For every bogus stop and search, there is a prosecutor fighting tooth and nail to uphold it. For every coerced confession, there’s a prosecutor saying it should still be admissible.
That’s not even getting into things like coercive plea bargaining, Brady violations, and trial taxes, all of which drive mass incarceration, among a bajillion other things prosecutors do.
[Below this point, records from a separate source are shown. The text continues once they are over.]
Lemma alike_hof_remove_last hof :
  alike eq (hof_remove_last hof) (hof_remove_last hof).
Proof. unfold hof_remove_last. alike_auto. Qed.

#[local] Hint Resolve alike_cxOnePoint alike_max_by_fitness
  alike_selTournament alike_hof_insert alike_hof_remove_last : alike.

Lemma alike_hof_update hof population :
  alike eq (hof_update hof population) (hof_update hof population).
Proof. unfold hof_update. alike_auto. Qed.

(** *** The benchmark *)

Section AlikeBenchmark.

Variable protected_div : Q -> Q -> Q.
Variable config : Config.

Lemma alike_randomTerm_value :
  alike eq (randomTerm_value config) (randomTerm_value config).
Proof. unfold randomTerm_value. alike_auto. Qed.

Lemma alike_toolbox_population n :
  alike eq (toolbox_population config n) (toolbox_population config n).
Proof.
  unfold toolbox_population, repeat_M, toolbox_individual, toolbox_expr.
  alike_auto. apply alike_genHalfAndHalf. apply alike_randomTerm_value.
Qed.

Lemma alike_toolbox_mate a b :
  alike eq (toolbox_mate config a b) (toolbox_mate config a b).
Proof.
  unfold toolbox_mate. apply alike_staticLimit.
  intros l. alike_auto.
Qed.

Lemma alike_toolbox_mutate r :
  alike eq (toolbox_mutate config r) (toolbox_mutate config r).
Proof.
  unfold toolbox_mutate. apply alike_staticLimit.
  intros l. alike_auto. apply alike_mutUniform.
  unfold toolbox_expr_mut, genFull. apply alike_generate.
  apply alike_randomTerm_value.
Qed.

Lemma alike_evaluate_all population :
  alike eq (evaluate_all protected_div config population)
           (evaluate_all protected_div config population).
Proof. unfold evaluate_all, toolbox_evaluate. alike_auto. Qed.

Lemma alike_crossover_loop next_gen :
  alike eq (crossover_loop config next_gen) (crossover_loop config next_gen).
Proof.
  unfold crossover_loop. apply alike_for_M. intros acc i.
  unfold crossover_step. alike_auto. apply alike_toolbox_mate.
Qed.

Lemma alike_mutation_loop next_gen :
  alike eq (mutation_loop config next_gen) (mutation_loop config next_gen).
Proof.
  unfold mutation_loop. apply alike_for_M. intros acc mutant.
  unfold mutation_step. alike_auto. apply alike_toolbox_mutate.
Qed.

Lemma alike_evaluate_phase population hof :
  alike eq (evaluate_phase protected_div config population hof)
           (evaluate_phase protected_div config population hof).
Proof.
  unfold evaluate_phase. alike_auto.
  - apply alike_evaluate_all.
  - apply alike_hof_update.
Qed.

Lemma alike_variation_phase population :
  alike eq (variation_phase config population)
           (variation_phase config population).
Proof.
  unfold variation_phase, toolbox_select, toolbox_clone. alike_auto.
  - apply alike_crossover_loop.
  - apply alike_mutation_loop.
Qed.

Variables clock1 clock2 : nat -> Q.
First off, perp? Real cool way to talk about humans.We employ a system in the United States that heavily promotes police-civilian interactions only in low income areas, for reasons that don't actually make any sense. As someone who has spent plenty of time going after white collar fraud perps who drive Bugattis, I know perfectly well that for every perp committing prostitution crimes downtown there is another perp committing tax fraud, securities fraud, child porn etc. in Beverly Hills. Don't get me started ranting on domestic violence. Yet we choose to employ a heavy police physical presence only downtown? It's time to start questioning these practices and doing something about them.
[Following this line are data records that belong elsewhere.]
(** A path below the working directory is cleaned once and for all when
    the name by which the working directory lists its first component
    does not itself start with "./". *)
Lemma cleaned_once_plain name rest :
  is_pseudo_entry name = false →
  String.prefix "./" name = false →
  clean_path name = name
  ∧ clean_path (join_path name rest) = join_path name rest.
Proof.
  intros Hps Hname. unfold clean_path.
  change (CURRENT_DIRECTORY +:+ String PATH_SEPARATOR "") with "./".
  rewrite Hname. split; [done|].
  assert (String.prefix "./" (join_path name rest) = false) as ->; [|done].
  unfold join_path.
  destruct name as [|c [|d name]]; rewrite ?string_app_cons in *;
    cbn [String.prefix] in *.
  - done.
  - destruct (ascii_dec "." c) as [<-|]; [|done]. done.
  - destruct (ascii_dec "." c) as [<-|]; [|done].
    destruct (ascii_dec "/" d); [by destruct name|done].
Qed.

Lemma files_under_cleaned_once ok entries :
  (∀ name e, (name, e) ∈ entries →
     String.prefix "./" name = false) →
  Forall cleaned_once (files_under CURRENT_DIRECTORY (Directory ok entries)).
Proof.
  intros Hnames. apply Forall_forall. intros pf Hpf.
  change (files_under _ _) with (files_in CURRENT_DIRECTORY entries) in Hpf.
  apply elem_of_files_in in Hpf as (name & e & Hin & Hps & [[_ Hp]|Hpf]);
    unfold cleaned_once.
  - rewrite Hp, clean_path_join.
    by destruct (cleaned_once_plain name NO_PATH Hps (Hnames _ _ Hin)) as [-> _].
  - apply files_under_join in Hpf as [rest ->].
    rewrite join_path_assoc, clean_path_join.
    by destruct (cleaned_once_plain name rest Hps (Hnames _ _ Hin)) as [_ ->].
Qed.

(** X6.  [largest_file_size] is the largest size [stat] gave for a regular
    file in or below the working directory, or the sentinel when there is
    none; and when it is not the sentinel, [largest_file_path] is the path,
    relative to the working directory, of a file of exactly that size.  No
    name listed in the working directory starts with "./" (a name holds no
    "/"). *)
Theorem largest_file_is_a_file n ok entries g res g' :
  (∀ name e, (name, e) ∈ entries →
     String.prefix "./" name = false) →
  analyzeDir n (Directory ok entries) g = Returns res g' →
  largest_file_size res =
    max_size (files_under CURRENT_DIRECTORY (Directory ok entries))
  ∧ (largest_file_size res ≠ DEFAULT_LARGEST_SIZE →
     ∃ pf, pf ∈ files_under CURRENT_DIRECTORY (Directory ok entries)
           ∧ st_size pf.2 = Some (largest_file_size res)
           ∧ join_path CURRENT_DIRECTORY (largest_file_path res) = pf.1).
Proof.
  intros Hnames
    (ds & g1 & Hwalk & _ & _ & _ & _ & -> & -> & _)%analyzeDir_returns.
  pose proof (get_dir_stats_walked _ [] _ _ _ _ _ Hwalk)
    as (_ & _ & _ & Hsize & _).
  pose proof (files_under_cleaned_once ok entries Hnames) as Hclean.
  pose proof (get_dir_stats_located _ _ _ _ _ _ Hclean Hwalk) as Hloc.
  split.
  - rewrite Hsize.
    change (ds_largest_file_size DirStats_init) with DEFAULT_LARGEST_SIZE.
    pose proof (max_size_ge
      (files_under CURRENT_DIRECTORY (Directory ok entries))).
    lia.
  - intros Hne. destruct Hloc as [?|(pf & Hin & Hs & Hp)]; [done|].
    exists pf. split_and!; try done. rewrite Hp.
    apply files_under_join in Hin as [rest ->].
    by rewrite clean_path_join.
Qed.

(** ** Entries the walker passes over *)

Lemma readdir_loop_counted p entries ds g :
  readdir_loop get_dir_stats p (filter (λ e, counted e) entries) ds g =
  readdir_loop get_dir_stats p entries ds g.
Proof.
  revert ds g. induction entries as [|[name e] entries IH]; intros ds g.
  - done.
  - rewrite filter_cons. cbn [readdir_loop].
    destruct (is_pseudo_entry name) eqn:Hps.
    + rewrite decide_False; [apply IH|].
      unfold counted. cbn [fst]. rewrite Hps. by intros [].
    + destruct e as [f|ok sub|].
      * rewrite decide_True by (unfold counted; cbn [fst]; by rewrite Hps).
        cbn [readdir_loop]. rewrite Hps. unfold mbind, Run_bind.
        destruct (visit_file _ _ _ _ _); [apply IH|done].
      * rewrite decide_True by (unfold counted; cbn [fst]; by rewrite Hps).
        cbn [readdir_loop]. rewrite Hps. unfold mbind, Run_bind.
        destruct (get_dir_stats _ _ _ _) as [sub_stats g1|]; [|done].
        destruct (merge_subdir _ _ _ _); [apply IH|done].
      * rewrite decide_False; [apply IH|].
        unfold counted. cbn [fst]. rewrite Hps. by intros [].
Qed.

(** X7.  The walker passes over every entry that is named "." or "..", or
    that [stat] reports neither as a regular file nor as a directory (a
    socket, a device, a link to nothing): a directory listed with or
    without such entries gives the same statistics, the same tables and the
    same result. *)
Theorem uncounted_entries_ignored ok entries :
  (∀ q pp g,
     get_dir_stats (Directory ok (filter (λ e, counted e) entries)) q pp g
     = get_dir_stats (Directory ok entries) q pp g)
  ∧ (∀ n g,
       analyzeDir n (Directory ok (filter (λ e, counted e) entries)) g
       = analyzeDir n (Directory ok entries) g).
Proof.
  assert (∀ q pp g,
     get_dir_stats (Directory ok (filter (λ e, counted e) entries)) q pp g
     = get_dir_stats (Directory ok entries) q pp g) as Hwalk.
  { intros q pp g. destruct ok; [|done]. cbn [get_dir_stats].
    unfold mbind, Run_bind. simpl. apply readdir_loop_counted. }
  split; [done|]. intros n g. unfold analyzeDir, mbind, Run_bind.
  by rewrite Hwalk.
Qed.

(** ** When the analysis returns *)


Lemma vacant_loop_total items :
  ∀ top g, ∃ vacant g', vacant_loop items top g = Returns vacant g'.
Proof.
  induction items as [|[k v] items IH]; intros top g.
  - by eexists _, _.
  - cbn [vacant_loop]. destruct (v =? 0); [|apply IH].
    unfold mbind, Run_bind, parent_map_at.
    destruct (subscript NO_PATH k (parent_map g)) as [parent pm].
    unfold n_files_map_at.
    destruct (subscript 0 parent _) as [count nm].
    destruct (count >? 0); apply IH.
Qed.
Also, prosecutors LOVE to act like their main chasing down white collar crime to protect the little guy. I actually think this is one of the most pernicious lies to get people to go down the prosecutor road.
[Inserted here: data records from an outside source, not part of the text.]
(** The history ends with two, respectively three, assistant turns. *)
Definition endsWithTwoAssistants (ms : list Message) : Prop :=
  exists pre a b, ms = pre ++ [a; b] /\ assistantTurn a /\ assistantTurn b.

Definition endsWithThreeAssistants (ms : list Message) : Prop :=
  exists pre a b d,
    ms = pre ++ [a; b; d]
    /\ assistantTurn a /\ assistantTurn b /\ assistantTurn d.

(** The turn that replaces the pair [a], [b]. *)
Definition mergedTurn (a b : Message) : Message :=
  {| Role := Role a;
     Content :=
       (TrimRight (Content a) mergeCutset ++ TrimSpace (Content b))%string |}.

(** White space, as the two trims of the merge see it.

    The earlier turn loses the bytes of the cutset at its end: space, tab,
    line feed and carriage return, and no other. *)
Definition blankByte (ch : ascii) : Prop :=
  ch = ascii_of_nat 32 \/ ch = ascii_of_nat 9
  \/ ch = ascii_of_nat 10 \/ ch = ascii_of_nat 13.

Definition allBlank (s : string) : Prop :=
  Forall blankByte (list_ascii_of_string s).

Definition lastByte (s : string) (ch : ascii) : Prop :=
  exists t, s = (t ++ String ch EmptyString)%string.

(** [t] is [s] without the blanks at its end: what was cut is blank and
    what is left ends with no blank. *)
Definition withoutTrailingBlanks (s t : string) : Prop :=
  (exists ws, s = (t ++ ws)%string /\ allBlank ws)
  /\ (forall ch, lastByte t ch -> ~ blankByte ch).

(** The code points with the Unicode property White_Space, the ones
    [unicode.IsSpace] accepts. *)
Definition whiteSpaceRunes : list N :=
  [0x09; 0x0A; 0x0B; 0x0C; 0x0D; 0x20; 0x85; 0xA0; 0x1680;
   0x2000; 0x2001; 0x2002; 0x2003; 0x2004; 0x2005; 0x2006; 0x2007;
   0x2008; 0x2009; 0x200A; 0x2028; 0x2029; 0x202F; 0x205F; 0x3000]%N.

(** The UTF-8 encoding of a code point below U+10000. *)
Definition utf8 (r : N) : string :=
  bytes (map N.to_nat
    (if r <? 0x80 then [r]
     else if r <? 0x800 then [0xC0 + r / 64; 0x80 + r mod 64]
     else [0xE0 + r / 4096; 0x80 + (r / 64) mod 64; 0x80 + r mod 64])%N).

(** [w] is one white space character, encoded. *)
Definition whiteSpace (w : string) : Prop :=
  exists r, In r whiteSpaceRunes /\ w = utf8 r.

(** A string made of white space characters only. *)
Inductive allWhite : string -> Prop :=
| allWhite_nil : allWhite EmptyString
| allWhite_cons (w s : string) :
    whiteSpace w -> allWhite s -> allWhite (w ++ s)%string.

(** [t] is [s] without the white space at its end. *)
Definition withoutTrailingWhiteSpace (s t : string) : Prop :=
  (exists r, s = (t ++ r)%string /\ allWhite r)
  /\ (forall w rest, whiteSpace w -> t <> (rest ++ w)%string).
Hey big shot, how many drug crimes did you prosecute on your way up the ladder? How many centuries of human caging did you inflict on the poor for crimes of poverty? Or for crimes only enforced on the poor. Federal prosecutors are basically only doing drugs, guns, and child porn. At the state level, holy shit, only something like 4% of prosecuted crimes are crimes of violence. I do a felony call now where I see 70% possession of guns, 15% cannabis (in a legal cannabis state), 10% other drugs or like property crime, and 5% violent.
We’re well past time to start questioning. We know mass incarceration doesn’t work. We know the police state doesn’t work. Well, it works to protect capital and maintain a racial heirarchy, but that’s it.
HAHAHAHA. You did not straight-faced just say that prosecutors hold cops accountable. That is just the biggest goddamned lie on the planet. Cops, every single day, attack people, sexually assault people, steal from people, lie everywhere, and do straight up murder on camera. There’s accountability for literally 1 in a 100,000.But with all this agreement let's remember what we're disagreeing about: you or a poster objected to anyone joining our "fascist law enforcement regime" (paraphrasing). I still disagree with this. Professionals with law degrees have tremendous power in the law enforcement community. Not necessarily quite as much as a police chief, but in different respects it's not clear who wields more power. And in terms of the DOJ specifically, don't forget one other important fact about federal power: We can criminally charge bad cops, and that decision to do so carries huge implications at the state and local levels when we make it.
I represented a child under 13 in a detention hearing the other day and I’m still upset about it. A prosecutor was stridently insisting that the 12 year old posed a urgent threat to the community and needed to be caged for all of our protection.
If you’re thinking of being a prosecutor, you should go in with full knowledge that you’re going to hurt a lot of people (mostly black/brown and poor) and devastate communities for prestige and a paycheck.